From Myerson's opening paras [emphasis added]:
In 1949, a number of famous writers, among them Arthur Koestler, André Gide, Richard Wright, Stephen Spender and Ignazio Silone, wrote essays explaining why they were no longer communists. The essays were collected in a volume entitled "The God That Failed."
Today, conservative intellectuals might want to consider writing a tome on the failure of their own beloved deity, unregulated capitalism.
There's just one small problem with Harold's hypothesis: it's based on an entirely false premise, one that I'm sure NB readers will quickly spot. The current mess was caused not by too little government regulation, but too much.
Surely not even Myerson can deny that it was government meddling with Freddie and Fannie--by far the biggest players in the mortgage markets--that is a root cause of the financial crisis. It was the implicit federal guarantee of Freddie/Fannie's obligations that permitted them to borrow at lower rates. And it was government pressure on them to lend to non-creditworthy borrowers that largely underlies the sub-prime mess. Similarly, it was the mandate of the Community Reinvestment Act, as well as more informal government pressures, that distorted the private credit sector and led to more sub-prime lending.
Asks Myerson, a sneer in his cyber-pen:
What exactly do economic conservatives believe now that their god is dead? What's become of the glories of privatized Social Security?
Myerson might think he's making a brilliant rhetorical point. But which would you rather have: a government-guaranteed 1% return on your Social Security contributions, or the right--with attendant risk--to make your own decisions in the market over a lifetime of work?
So what does Myerson propose as an alternative to the dead god of capitalism? A good inkling comes from this proposal he floats [emphasis added]:
Now liberals must turn their attention to the kind of financial nationalization on which we're about to embark. Paulson wants to shore up the banks with public funds but also to continue entrusting our banking system to the same bankers who got us into this fix, albeit with more regulation. But why shouldn't banks that take public money be compelled to seat a public member or two on their boards, as a check against their repeating old follies or committing new ones? Economic Policy Institute founder Jeff Faux says the government should control one major bank to use as a yardstick in the financial sector, just as public utilities constrain the misconduct of private ones.
Sounds like a giant step down the slope to socialism. With a President Obama, strong Dem congressional majorities, and the Myersons of the media to cheer them on, could it become an avalanche?

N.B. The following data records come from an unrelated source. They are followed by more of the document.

Definition sample_latest : LatestState Z := MkLatest (MkLatestOptions 8 1) 0 None 0 false (Some []).

(** A watcher of generation 0, then one publication. *)
Definition sample_publication : Publication Z :=
  MkPublication (MkLatest (MkLatestOptions 8 1) 3 (Some 42) 1 false (Some []))
    {[5 := Some ErrorCode_Ok]} [42] {[5 := 0]} [LeavingLatest [CallBindCancellation 5]].

Lemma sample_publication_steps :
  rtc latest_step (MkPublication sample_latest ∅ [] ∅ []) sample_publication.
Proof.
  eapply rtc_l; [eapply (Latest_Create _ 5 0); [reflexivity|reflexivity|constructor]|].
  eapply rtc_l; [eapply (Latest_Wait _ [] []); reflexivity|].
  eapply rtc_l; [eapply (Latest_Publish _ true 42 3); [lia|reflexivity]|].
  eapply rtc_l; [eapply (Latest_Call _ [] _ false); reflexivity|].
  eapply rtc_l; [eapply (Latest_Return _ [] _); reflexivity|]. end_of_steps.
Qed.

Lemma latest_value_correct_witness :
  ReadAfter 0 (Some (current sample_publication)) = FromValue (MkSnapshot 1 (Some 42)).
Proof.
  destruct (latest_value_correct (MkLatestOptions 8 1) (MkPublication sample_latest ∅ [] ∅ [])
    sample_publication) as (_ & _ & Hr & _).
  - split; [cbn; lia|]. split; [cbn; lia|]. exists sample_latest. split; reflexivity.
  - apply sample_publication_steps.
  - apply (Hr 0). change (len (published sample_publication)) with 1. lia.
Defined.
(* ===== verification/SendQueue.v ===== *)
(** * Net: shared budgets, the send queue and waiting for capacity.

    [Core/AtomicBudgetInternal.h] (module [AtomicBudget]), [Net/SendBudgetInternal.h|cpp]
    ([SendBudget]), [Net/SendQueueInternal.h|cpp] ([SendQueue]) and the [SendCapacityState] of
    [Net/ConnectionFlowControl.cpp] ([SendCapacity]).  One budget is shared by the queues of all
    connections of a host; a connection's mutex serializes the operations of its own queue, and the
    operations of different queues interleave at the budget ([net_step]).  The compare-and-exchange
    loops act on the counter only in the exchange that succeeds, on the value it then has. *)

From S2P Require Import Prelude CoreError Completion.
From stdpp Require Import gmap.
#[local] Open Scope Z_scope.
Import Completion.

Module AtomicBudget.

(** The reservation and the counter after it. *)
Definition TryReserveBudget (used limit amount : Z) : bool * Z :=
  if amount =? 0 then (true, used)
  else if (limit <? used) || (limit - used <? amount) then (false, used)
  else (true, used + amount).

(** [None]: the assertion fails. *)
Definition ReleaseBudget (used amount : Z) : option Z :=
  if amount =? 0 then Some used
  else if used <? amount then None
  else Some (used - amount).

End AtomicBudget.

Module SendBudget.
(** Percent encoding round-trips: encoding text succeeds exactly when it is valid UTF-8 without
    NUL and its encoding fits the limit; the encoding has only unreserved characters, percent
    signs and plus signs, so no separator of a URL or a form survives; and decoding it in the same mode
    gives the text back, or TooLarge when the text is longer than the decoder's limit. *)
Theorem percent_round_trip form limit limit' input :
  is_bytes input -> 0 < limit -> 0 < limit' ->
  match PercentEncodeComponent input form limit with
  | FromValue enc =>
      Text input = true /\ len enc <= limit /\
      Forall (fun ch => encoded_char ch = true) enc /\
      PercentDecodeComponent enc form limit' =
        (if len input <=? limit' then FromValue input else Fail TooLarge)
  | FromStatus s =>
      (Text input = false /\ Status.Code s = InvalidArgument) \/
      (Text input = true /\ Status.Code s = TooLarge /\ limit < len (encode_all form input))
  end.
Proof.
  intros Hb Hl Hl'. destruct (PercentEncodeComponent input form limit) as [enc|s] eqn:E.
  - apply percent_encode_ok in E as (Ht & -> & Hlen); [|lia].
    split_and!; [done..|by apply encode_all_chars|by apply percent_decode_encode].
  - unfold PercentEncodeComponent in E. replace (limit =? 0) with false in E by lia.
    destruct (Text input); cbn [negb orb] in E; [|left; by injection E as <-].
    right. rewrite encode_loop_spec in E by (change (len []) with 0; lia).
    change (len []) with 0 in E. case_if_in E; [done|]. injection E as <-. split_and!; [done..|lia].
Qed.

Lemma percent_round_trip_witness :
  PercentEncodeComponent (txt "a b/c") true 64 = FromValue (txt "a+b%2Fc") /\
  PercentDecodeComponent (txt "a+b%2Fc") true 8 = FromValue (txt "a b/c").
Proof.
  split; [reflexivity|].
  pose proof (percent_round_trip true 64 8 (txt "a b/c") (txt_bytes _) ltac:(lia) ltac:(lia)) as H.
  destruct H as (_ & _ & _ & H). exact H.
Defined.

(** ** Fields *)

(** The loop of [ParseFields], over the pieces between the ampersands. *)
Fixpoint parse_pieces (form : bool) (limits : FieldLimits) (pieces : list (list Z))
    (result : FormFields) : Result FormFields :=
  match pieces with
  | [] => FromValue result
  | f :: fs =>
      if len f =? 0 then parse_pieces form limits fs result
      else if len result =? maxFields limits then Fail TooLarge
      else Result.bind (ParseField form limits f)
             (fun entry => parse_pieces form limits fs (result ++ [entry]))
  end.

Lemma parse_fields_loop_pieces fuel form limits input result :
  (length input < fuel)%nat ->
  ParseFieldsLoop fuel form limits input result =
  parse_pieces form limits (split_on (char_code "&") input) result.
Proof.
  revert input result; induction fuel as [|fuel IH]; intros input result Hf; [lia|].
  cbn [ParseFieldsLoop]. rewrite split_on_cut. destruct (len input =? 0) eqn:E0.
  { destruct input; [done|]. unfold len in E0. cbn in E0. lia. }
  pose proof (cut_length (char_code "&") input) as Hlen.
  destruct (cut (char_code "&") input) as [f next]. cbn [fst snd parse_pieces].
  assert (forall result', ParseFieldsLoop fuel form limits
      (match next with Some rest => rest | None => [] end) result' =
    parse_pieces form limits
      (match next with Some rest => split_on (char_code "&") rest | None => [] end) result') as Hnext.
  { intros result'. destruct next as [rest|].
    - apply IH. rewrite (Hlen f rest eq_refl) in Hf. lia.
    - destruct fuel; [done|]. done. }
  destruct (len f =? 0); [apply Hnext|].
  destruct (len result =? maxFields limits); [done|].
  destruct (ParseField form limits f); cbn [Result.bind]; [apply Hnext|done].
Qed.

(** A component within its limits and of valid text. *)
Definition component_ok (limit : Z) (value : list Z) : Prop :=
  Text value = true /\ len value <= limit.

Definition field_ok (limits : FieldLimits) (entry : list Z * list Z) : Prop :=
  component_ok (maxNameBytes limits) entry.1 /\ component_ok (maxValueBytes limits) entry.2.
(** ** The table of entries *)

Notation Table := (list (list Z * RequestLimitEntry)).

Definition table_bytes (es : Table) : Z := foldr (fun p n => len p.1 + n) 0 es.

Lemma find_entry_in key es e : FindEntry key es = Some e -> (key, e) ∈ es.
Proof.
  induction es as [|[k e'] es IH]; cbn; [done|]. destruct (bytes_eqb k key) eqn:E.
  - apply bytes_eqb_eq in E as ->. intros [= ->]. by left.
  - intros H. right. auto.
Qed.

Lemma find_entry_none key es : FindEntry key es = None <-> key ∉ map fst es.
Proof.
  induction es as [|[k e'] es IH]; cbn.
  - split; [|done]. intros _. apply not_elem_of_nil.
  - destruct (bytes_eqb k key) eqn:E.
    + apply bytes_eqb_eq in E as ->. split; [done|]. intros H. exfalso. apply H. by left.
    + apply bytes_eqb_neq in E. rewrite IH, not_elem_of_cons. split; [|naive_solver].
      intros H. split; [congruence|done].
Qed.

Lemma find_entry_unique key es e : NoDup (map fst es) -> (key, e) ∈ es -> FindEntry key es = Some e.
Proof.
  induction es as [|[k e'] es IH]; cbn; intros Hd Hin; [by apply elem_of_nil in Hin|].
  apply NoDup_cons in Hd as [Hk Hd]. apply elem_of_cons in Hin as [[= -> ->]|Hin].
  - by rewrite bytes_eqb_refl.
  - destruct (bytes_eqb k key) eqn:E; [|auto]. apply bytes_eqb_eq in E as ->.
    exfalso. apply Hk, list_elem_of_fmap. by exists (key, e).
Qed.

Lemma set_entry_keys key e es : map fst (SetEntry key e es) = map fst es.
Proof.
  induction es as [|[k e'] es IH]; cbn; [done|]. destruct (bytes_eqb k key); cbn; [done|].
  by rewrite IH.
Qed.

Lemma set_entry_bytes key e es : table_bytes (SetEntry key e es) = table_bytes es.
Proof.
  induction es as [|[k e'] es IH]; cbn; [done|]. destruct (bytes_eqb k key); cbn; [done|].
  unfold table_bytes in IH. by rewrite IH.
Qed.

Lemma set_entry_length key e es : len (SetEntry key e es) = len es.
Proof. unfold len. rewrite <- (length_map fst (SetEntry _ _ _)), set_entry_keys, length_map. done. Qed.

(** What the table holds after a write. *)
Lemma set_entry_in key e es k x :
  NoDup (map fst es) -> (k, x) ∈ SetEntry key e es ->
  (k = key /\ x = e) \/ (k <> key /\ (k, x) ∈ es).
Proof.
  induction es as [|[k' e'] es IH]; cbn [SetEntry map fst]; intros Hd Hin; [by apply elem_of_nil in Hin|].
  apply NoDup_cons in Hd as [Hk Hd]. destruct (bytes_eqb k' key) eqn:E.
  - apply bytes_eqb_eq in E as ->. apply elem_of_cons in Hin as [[= -> ->]|Hin]; [by left|].
    right. split; [|by right]. intros ->. apply Hk, list_elem_of_fmap. by exists (key, x).
  - apply bytes_eqb_neq in E. apply elem_of_cons in Hin as [[= -> ->]|Hin].
    + right. split; [done|by left].
    + destruct (IH Hd Hin) as [?|[? ?]]; [by left|]. right. split; [done|by right].
Qed.

Lemma find_set_entry key e es k :
  key ∈ map fst es ->
  FindEntry k (SetEntry key e es) = if bytes_eqb key k then Some e else FindEntry k es.
Proof.
  induction es as [|[k' e'] es IH]; cbn [SetEntry map fst FindEntry]; intros Hin.
  { by apply elem_of_nil in Hin. }
  destruct (bytes_eqb k' key) eqn:E; cbn [FindEntry].
  - apply bytes_eqb_eq in E as ->. by destruct (bytes_eqb key k).
  - apply bytes_eqb_neq in E. apply elem_of_cons in Hin as [->|Hin]; [done|].
    rewrite IH by done. destruct (bytes_eqb k' k) eqn:Ek, (bytes_eqb key k) eqn:Ek'; try done.
    apply bytes_eqb_eq in Ek, Ek'. congruence.
Qed.

Lemma emplace_permutation key e es : EmplaceEntry key e es ≡ₚ (key, e) :: es.
Proof.
  induction es as [|[k e'] es IH]; cbn; [done|]. destruct (bytes_ltb key k); [done|].
  rewrite IH. apply Permutation_swap.
Qed.

Lemma emplace_bytes key e es : table_bytes (EmplaceEntry key e es) = len key + table_bytes es.
Proof.
  induction es as [|[k e'] es IH]; cbn; [done|]. destruct (bytes_ltb key k); cbn; [done|].
  unfold table_bytes in IH. rewrite IH. lia.
Qed.

Lemma find_emplace key e es k :
  key ∉ map fst es ->
  FindEntry k (EmplaceEntry key e es) = if bytes_eqb key k then Some e else FindEntry k es.
Proof.
  induction es as [|[k' e'] es IH]; cbn [EmplaceEntry map fst FindEntry]; intros Hn; [done|].
  apply not_elem_of_cons in Hn as [Hne Hn]. destruct (bytes_ltb key k'); cbn [FindEntry]; [done|].
  rewrite IH by done. destruct (bytes_eqb k' k) eqn:Ek, (bytes_eqb key k) eqn:Ek'; try done.
  apply bytes_eqb_eq in Ek, Ek'. congruence.
Qed.

Section Limiter.

Context (rnd : Q -> Q).

(** What is assumed of the rounding: it is monotone, and exact on the integers a [double] holds. *)
Hypothesis rnd_mono : forall x y, (x <= y)%Q -> (rnd x <= rnd y)%Q.
Hypothesis rnd_int : forall z, - 2 ^ 53 <= z <= 2 ^ 53 -> (rnd (inject_Z z) == inject_Z z)%Q.

Lemma rnd_nonneg x : (0 <= x)%Q -> (0 <= rnd x)%Q.
Proof.
  intros H. apply rnd_mono in H. rewrite <- (rnd_int 0) by lia. done.
Qed.

Lemma to_long_double_nonneg z : 0 <= z -> (0 <= ToLongDouble rnd z)%Q.
Proof. intros H. apply rnd_nonneg. change 0%Q with (inject_Z 0). by rewrite <- Zle_Qle. Qed.

Lemma qdiv_nonneg x y : (0 <= x)%Q -> (0 <= y)%Q -> (0 <= x / y)%Q.
Proof. intros Hx Hy. apply Qmult_le_0_compat; [done|]. by apply Qinv_le_0_compat. Qed.

Definition options_ok (o : RequestLimiterOptions) : Prop :=
  0 < maxKeys o /\ 0 < maxKeyBytes o /\ 0 < maxRetainedKeyBytes o /\
  0 < refillTokens o <= 1000000000 /\ 0 < burstTokens o <= 1000000000 /\
  0 < refillInterval o /\ 0 < idleExpiry o /\
  0 < maxConcurrentPerKey o <= maxConcurrentTotal o.

Definition tokens_ok (o : RequestLimiterOptions) (e : RequestLimitEntry) : Prop :=
  (0 <= tokens e)%Q /\ (tokens e <= ToLongDouble rnd (burstTokens o))%Q.

Lemma refill_tokens_ok o now e :
  options_ok o -> tokens_ok o e -> tokens_ok o (Refill rnd o now e).
Proof.
  intros Ho [H0 H1]. unfold Refill. destruct (now <=? refill e) eqn:E; [done|].
  split; cbn [tokens]; [|apply Q.le_min_l].
  apply Q.min_glb; [apply to_long_double_nonneg; unfold options_ok in Ho; lia|].
  apply rnd_nonneg. apply (Qplus_le_compat 0 _ 0); [done|].
  apply rnd_nonneg, qdiv_nonneg; [|apply to_long_double_nonneg; unfold options_ok in Ho; lia].
  apply rnd_nonneg, Qmult_le_0_compat; [|apply to_long_double_nonneg; unfold options_ok in Ho; lia].
  apply rnd_nonneg, qdiv_nonneg; [apply to_long_double_nonneg; lia|].
  change 0%Q with (inject_Z 0). by rewrite <- Zle_Qle.
Qed.

Lemma refill_active o now e : entryActive (Refill rnd o now e) = entryActive e.
Proof. unfold Refill. by destruct (now <=? refill e). Qed.

(** ** Pruning *)

Lemma prune_loop_spec o cl pr now es kept removed bytes retry :
  PruneLoop rnd o cl pr now es = (kept, removed, bytes, retry) ->
  sublist (map fst kept) (map fst es) /\
  table_bytes kept + bytes = table_bytes es /\ 0 <= removed /\ len kept + removed = len es /\
  (forall k e', (k, e') ∈ kept -> exists e, (k, e) ∈ es /\ e' = Refill rnd o now e /\
    Prunable rnd o cl pr now e' = false) /\
  (forall k e, (k, e) ∈ es -> Prunable rnd o cl pr now (Refill rnd o now e) = false ->
    (k, Refill rnd o now e) ∈ kept).
Proof.
  revert kept removed bytes retry; induction es as [|[k e] es IH]; intros kept removed bytes retry H.
  { cbn in H. injection H as <- <- <- <-. split_and!; [done..| |].
    - intros k e H. by apply elem_of_nil in H.
    - intros k e H. by apply elem_of_nil in H. }
  cbn [PruneLoop] in H.
  destruct (PruneLoop rnd o cl pr now es) as [[[kept1 removed1] bytes1] retry1] eqn:E1.
  destruct (IH _ _ _ _ eq_refl) as (Hs & Hb & Hr & Hl & Hk & Hk'). clear IH. cbv zeta in H.
  assert (forall A (x : A) l, len (x :: l) = 1 + len l) as Hlen by (intros; unfold len; cbn [length]; lia).
  destruct (Prunable rnd o cl pr now (Refill rnd o now e)) eqn:Ep; injection H as <- <- <- <-;
    cbn [map fst table_bytes foldr]; fold (table_bytes es); fold (table_bytes kept1);
    rewrite ?Hlen; (split_and!; [| |lia|lia| |]).
  - by apply sublist_cons.
  - cbn [fst]. lia.
  - intros k' e' Hin. destruct (Hk k' e' Hin) as (e0 & Hin0 & H). exists e0. split; [by right|done].
  - intros k' e' Hin Hp. apply elem_of_cons in Hin as [[= -> ->]|Hin]; [congruence|]. auto.
  - by apply sublist_skip.
  - cbn [fst]. lia.
  - intros k' e' Hin. apply elem_of_cons in Hin as [[= -> ->]|Hin].
    + exists e. split_and!; [by left|done..].
    + destruct (Hk k' e' Hin) as (e0 & Hin0 & H). exists e0. split; [by right|done].
  - intros k' e' Hin Hp. apply elem_of_cons in Hin as [[= -> ->]|Hin]; [by left|]. right. auto.
Qed.

Lemma len_sublist {A} (l k : list A) : sublist l k -> len l <= len k.
Proof. intros H. apply sublist_length in H. unfold len. lia. Qed.

(** ** Permits *)

(** The permits outstanding for a key, among the keys of all outstanding permits. *)
Definition count (key : list Z) (permits : list (list Z)) : Z :=
  len (List.filter (bytes_eqb key) permits).

(** Taking one permit of a key away. *)
Fixpoint remove_one (key : list Z) (permits : list (list Z)) : list (list Z) :=
  match permits with
  | [] => []
  | k :: ks => if bytes_eqb key k then ks else k :: remove_one key ks
  end.

Lemma count_cons key k permits :
  count key (k :: permits) = (if bytes_eqb key k then 1 else 0) + count key permits.
Proof. unfold count, len. cbn. destruct (bytes_eqb key k); cbn [length]; lia. Qed.

Lemma count_nonneg key permits : 0 <= count key permits.
Proof. apply len_nonneg. Qed.

Lemma count_positive key permits : key ∈ permits <-> 0 < count key permits.
Proof.
  induction permits as [|k permits IH].
  - split; [intros H; by apply elem_of_nil in H|]. unfold count, len. cbn. lia.
  - rewrite elem_of_cons, count_cons, IH. pose proof (count_nonneg key permits).
    destruct (bytes_eqb key k) eqn:E.
    + apply bytes_eqb_eq in E. subst. split; [lia|by left].
    + apply bytes_eqb_neq in E. split; [|intros; right; lia]. intros [?|?]; [done|lia].
Qed.

Lemma count_remove_one key permits k :
  key ∈ permits ->
  count k (remove_one key permits) = count k permits - (if bytes_eqb k key then 1 else 0) /\
  len (remove_one key permits) = len permits - 1.
Proof.
  assert (forall A (x : A) l, len (x :: l) = 1 + len l) as Hlen by (intros; unfold len; cbn [length]; lia).
  induction permits as [|k' permits IH]; intros Hin; [by apply elem_of_nil in Hin|].
  cbn [remove_one]. destruct (bytes_eqb key k') eqn:E.
  - apply bytes_eqb_eq in E. subst. rewrite count_cons, Hlen. lia.
  - apply bytes_eqb_neq in E. apply elem_of_cons in Hin as [?|Hin]; [done|].
    destruct (IH Hin) as [IH1 IH2]. rewrite !count_cons, !Hlen, IH1, IH2. lia.
Qed.

Lemma remove_one_subset key permits k : k ∈ remove_one key permits -> k ∈ permits.
Proof.
  induction permits as [|k' permits IH]; cbn; [done|]. destruct (bytes_eqb key k'); intros H.
  - by right.
  - apply elem_of_cons in H as [->|H]; [by left|right; auto].
Qed.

Note: Was Myerson getting his talking points from the Ayatollah and Ahmadinejad, or vice versa? See AFP story, Iran hails world financial crisis as 'end of capitalism'"
"The school of Marxism has collapsed and the sound of the West's cracking liberal democracy is now being heard," supreme leader Ayatollah Ali Khamenei said on Monday, recalling the fate of the Soviet Union.
Hardline President Mahmoud Ahmadinejad, who is backed by Khamenei, said on Tuesday that "it is the end of capitalism."